Topics covered: Flow of Fluids | Size Reduction | Size Separation

PART 1: FLOW OF FLUIDS

What is a Fluid?

A fluid is any substance that cannot permanently resist distortion - it flows under applied stress. Fluids include both liquids and gases. When layers of a fluid slide over one another under shear stress, this sliding continues until a new shape is reached; once at rest, all shear stresses vanish.

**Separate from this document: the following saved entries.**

(** The environment of the container as the spec wants it. *)
Definition desiredEnv (spec : ComponentSpec) : list EnvVar :=
  let dep := spec_Dep (mi_Spec mc) in
  let env := MergeEnvVar storageEndpointEnv (csp_Env spec) in
  let env := MergeEnvVar env (GetStorageSecretRefEnv (sto_SecretRef (dep_Storage dep))) in
  let env := MergeEnvVar env (GetKafkaSecretRefEnv GetKafkaSecretRef) in
  let env := if bool_decide (dep_MsgStreamType dep = MsgStreamTypeKafka)
             then MergeEnvVar env (kafkaSecretEnv (fst (parseKafkaSecretRefs mc))) else env in
  fold_left (fun env resolved =>
               match ev_ValueFrom resolved with
               | Some (SecretKeyRef _ _) => MergeEnvVar env [resolved]
               | _ => env
               end) storageEndpointEnv env.

Definition containerPorts : option (list ContainerPort) :=
  let metricPort := mkPort MetricPortName MetricPort "TCP" in
  if IsService component then
    port ← GetComponentPort component (mi_Spec mc);
    restfulPort ← GetRestfulPort component (mi_Spec mc);
    Some ([mkPort (GetPortName component) port "TCP"; metricPort]
          ++ if bool_decide (restfulPort = 0) then [] else [mkPort RestfulPortName restfulPort "TCP"])
  else Some [metricPort].

Definition applyUserMount (mounts : list VolumeMount) (m : VolumeMount) : list VolumeMount :=
  if isRemovalVolumeMount m then removeVolumeMountsByPath mounts (extractTargetMountPath m)
  else addVolumeMount mounts m.

(** When the image of the container follows the spec. *)
Definition updatesImage (forceUpdateImage : bool) : bool :=
  forceUpdateImage || negb (IsRollingUpdateEnabled mc)
  || bool_decide (com_ImageUpdateMode (mi_Com mc) = ImageUpdateModeAll)
  || bool_decide (com_ImageUpdateMode (mi_Com mc) = ImageUpdateModeForce)
  || RollingUpdateImageDependencyReady mc component.

Definition overlayContainerSecurity (c : Container) (values : Values) : option Container :=
  match values with
  | None => Some c
  | Some _ =>
      sc ← OverlaySecurityContext (default (JObj []) (ct_SecurityContext c)) values;
      Some (set_ct_SecurityContext c (Some sc))
  end.

Definition updateMilvusContainer (template : PodTemplateSpec) (forceUpdateImage : bool) : option PodTemplateSpec :=
  spec ← mergedSpec;
  let cs := ps_Containers (pt_Spec template) in
  let cs := if GetContainerIndex cs (Name component) <? 0 then cs ++ [newContainer (Name component)] else cs in
  let idx := Z.to_nat (GetContainerIndex cs (Name component)) in
  c ← cs !! idx;
  let previouslyLayered := existsb (fun e => bool_decide (ev_Name e = layeredEnv) && bool_decide (ev_Value e = "true"))
                             (ct_Env c) in
  args ← GetArgs;
  let env := desiredEnv spec in
  let env := MergeEnvVar (pruneStorageCredentialEnv (ct_Env c) env) env in
  ports ← containerPorts;
  userMounts ← getUserDefinedVolumeMounts;
  let mounts := fold_left applyUserMount userMounts (ct_VolumeMounts c) in
  policy ← csp_ImagePullPolicy spec;
  resources ← csp_Resources spec;
  let image := if updatesImage forceUpdateImage then csp_Image spec else ct_Image c in
  let version := if bool_decide (image = csp_Image spec) then csp_Version spec else "" in
  let layered := supportsLayeredConfig image version in
  let env := MergeEnvVar env [mkEnv layeredEnv (FormatBool layered) None] in
  let c := set_ct_main c image policy args env ports mounts resources in
  template ← (if layered && negb previouslyLayered then updateConfigContainer (set_Containers template cs)
              else Some (set_Containers template cs));
  c ← overlayContainerSecurity c (csp_SecurityContext spec);
  Some (set_Containers template (<[idx := c]> (ps_Containers (pt_Spec template)))).

Definition updateSidecars (template : PodTemplateSpec) : option PodTemplateSpec :=
  sidecars ← GetSideCars component (mi_Spec mc);
  Some (set_Containers template (fold_left putContainer sidecars (ps_Containers (pt_Spec template)))).

Definition builtInVolumeMounts : list VolumeMount :=
  [configVolumeMount; toolVolumeMount] ++ if bool_decide (GetKafkaSecretRef = "") then [] else [kafkaCAVolumeMount].

(** Apply [f] to the Milvus container, if there is one. *)
Definition updateContainer (template : PodTemplateSpec) (f : Container -> option Container) : option PodTemplateSpec :=
  let cs := ps_Containers (pt_Spec template) in
  let idx := GetContainerIndex cs (Name component) in
  if idx <? 0 then None else
  c ← cs !! Z.to_nat idx;
  c ← f c;
  Some (set_Containers template (<[Z.to_nat idx := c]> cs)).

(** A template without the container is left as it is. *)
Definition updateBuiltInVolumeMounts (template : PodTemplateSpec) : PodTemplateSpec :=
  default template
    (updateContainer template (fun c =>
       Some (set_ct_VolumeMounts c
               (fold_left addVolumeMount builtInVolumeMounts
                  (removeVolumeMounts (ct_VolumeMounts c) MilvusConfigVolumeName))))).

(** ** The pod template *)

Definition preStopLifecycle : json :=
  JObj [("preStop", JObj [("exec", JObj [("command", JArr [JStr "sleep"; JStr "30"])])])].

Definition updateSomeFieldsOnlyWhenRolling (template : PodTemplateSpec) : option PodTemplateSpec :=
  let template := updateBuiltInVolumeMounts (updateBuiltInVolumes template) in
  template ← updateConfigContainer template;
  let template := if IsService component
                  then set_pt_Labels template (<[ServiceLabel := TrueStr]> (pt_Labels template)) else template in
  spec ← mergedSpec;
  template ← updateContainer template (fun c =>
    c ← updateProbes c spec;
    Some (if IsService component then set_ct_Lifecycle c (Some preStopLifecycle) else c));
  Some (set_pt_Spec template (set_ps_GracePeriod (pt_Spec template) (Some oneMonthSeconds))).

Definition podSecurityContext : json :=
  JObj [("runAsNonRoot", JBool true); ("runAsUser", JNum 1000); ("fsGroup", JNum 1000)].

(** The part of a render that follows the resource on every reconcile. *)
Definition renderByResource (template : PodTemplateSpec) (appLabels : gmap string string) (forceUpdateAll : bool)
    : option PodTemplateSpec :=
  t ← updatePodMeta template appLabels;
  t ← updateInitContainers t;
  t ← updateUserDefinedVolumes t;
  t ← updateScheduleSpec t;
  t ← updateMilvusContainer t forceUpdateAll;
  spec ← mergedSpec;
  let t := injectKafkaSecretsIntoTemplate t template mc (Name component) (csp_Volumes spec) in
  t ← updateSidecars t;
  t ← updateNetworkSettings t;
  Some (if com_RunAsNonRoot (mi_Com mc)
        then set_pt_Spec t (set_ps_SecurityContext (pt_Spec t) (Some podSecurityContext)) else t).

Definition renderPodTemplate (template : PodTemplateSpec) (appLabels : gmap string string) (forceUpdateAll : bool)
    : option PodTemplateSpec :=
  t ← renderByResource template appLabels forceUpdateAll;
  let hasUpdates := negb (DeepEqual template t) in
  if hasUpdates || forceUpdateAll then updateSomeFieldsOnlyWhenRolling t else Some t.

(** ** The deployment *)

Definition updateDeploymentReplicas (deployment : Deployment) : Deployment :=
  if negb updater_IsHPAEnabled then set_dep_Replicas deployment (GetReplicas component (mi_Spec mc))
  else if getDeployReplicas deployment =? 0 then
    let minReplicas := match GetHPASpec component (mi_Spec mc) with
                       | Some h => default 1 (hpa_MinReplicas h)
                       | None => 1
                       end in
    set_dep_Replicas deployment (int32Ptr minReplicas)
  else deployment.

Definition updateDeploymentWithoutPodTemplate (deployment : Deployment) : option Deployment :=
  spec ← mergedSpec;
  strategy ← GetDeploymentStrategy mc component;
  let s := dep_Spec deployment in
  let d := mkDeployment (dep_Meta deployment)
             (mkDSpec (dsp_Replicas s) (dsp_Selector s) (dsp_Template s) strategy
                (if IsRollingUpdateEnabled mc then 30 else dsp_MinReadySeconds s) (csp_Paused spec)
                (int32Ptr oneMonthSeconds)) (dep_Status deployment) in
  Some (if com_EnableManualMode (mi_Com mc) then d else updateDeploymentReplicas d).

(** [inl] is the error of the controller reference; a deployment without a
    selector is being created. *)
Definition updateDeployment (deployment : Deployment) : option (string + Deployment) :=
  let appLabels := GetSelectorLabels component (mi_Name mc) in
  let d := match DeploymentGroupOf component with
           | Some _ =>
               set_dep_Annotations
                 (set_dep_Labels deployment
                    (desiredDeploymentLabels (mi_Name mc) component "" (dep_Labels deployment)))
                 (desiredDeploymentAnnotations component (dep_Annotations deployment))
           | None => set_dep_Labels deployment (MergeLabels [dep_Labels deployment; appLabels])
           end in
  match SetControllerReference (mi_Meta mc) (dep_Meta d) with
  | None => Some (inl "set controller reference")
  | Some meta =>
      let d := set_dep_Meta d meta in
      let isCreating := bool_decide (dsp_Selector (dep_Spec d) = ∅) in
      let d := if isCreating then set_dep_Selector d appLabels else d in
      d ← updateDeploymentWithoutPodTemplate d;
      let isStopped := getDeployReplicas d =? 0 in
      template ← renderPodTemplate (dsp_Template (dep_Spec d)) appLabels (isCreating || isStopped);
      Some (inr (set_dep_Template d template))
  end.
End Updater.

Key property: The density of a fluid changes with temperature and pressure. Liquids are largely incompressible (density unaffected by moderate pressure), while gases are highly compressible.

Types of Manometers

Manometers measure fluid pressure. Types used in pharmaceutical engineering:

Type	Description
Simple (U-tube) Manometer	A U-shaped tube filled with a manometric liquid (e.g., mercury). Pressure difference is read from the height difference in the two limbs.
Differential Manometer	Measures pressure difference between two points in a pipeline.
Inverted U-tube Manometer	Used for low-pressure differences; manometric fluid is lighter than the process fluid.
Inclined Manometer	The tube is inclined to amplify small pressure differences, giving better accuracy.
Micromanometer	For measuring very small pressure differences.

Reynolds Number (Re)

Reynolds number is a dimensionless number that predicts the nature of fluid flow.

Formula:

Re = (ρ × v × D) / μ

Where:

ρ = density of fluid (kg/m³)
v = velocity of fluid (m/s)
D = diameter of pipe (m)
μ = dynamic viscosity (Pa·s)

Significance:

Re < 2100 → Laminar (streamline) flow - fluid moves in parallel layers, no mixing between layers
Re = 2100-4000 → Transitional flow
Re > 4000 → Turbulent flow - fluid moves in an irregular, chaotic pattern with eddies

In pharmaceutical manufacturing, laminar flow is preferred in sterile manufacturing (e.g., laminar flow cabinets), while turbulent flow is useful for mixing operations.

Bernoulli's Theorem

Bernoulli's theorem states that for an ideal, incompressible, non-viscous fluid in steady flow, the total energy per unit mass remains constant.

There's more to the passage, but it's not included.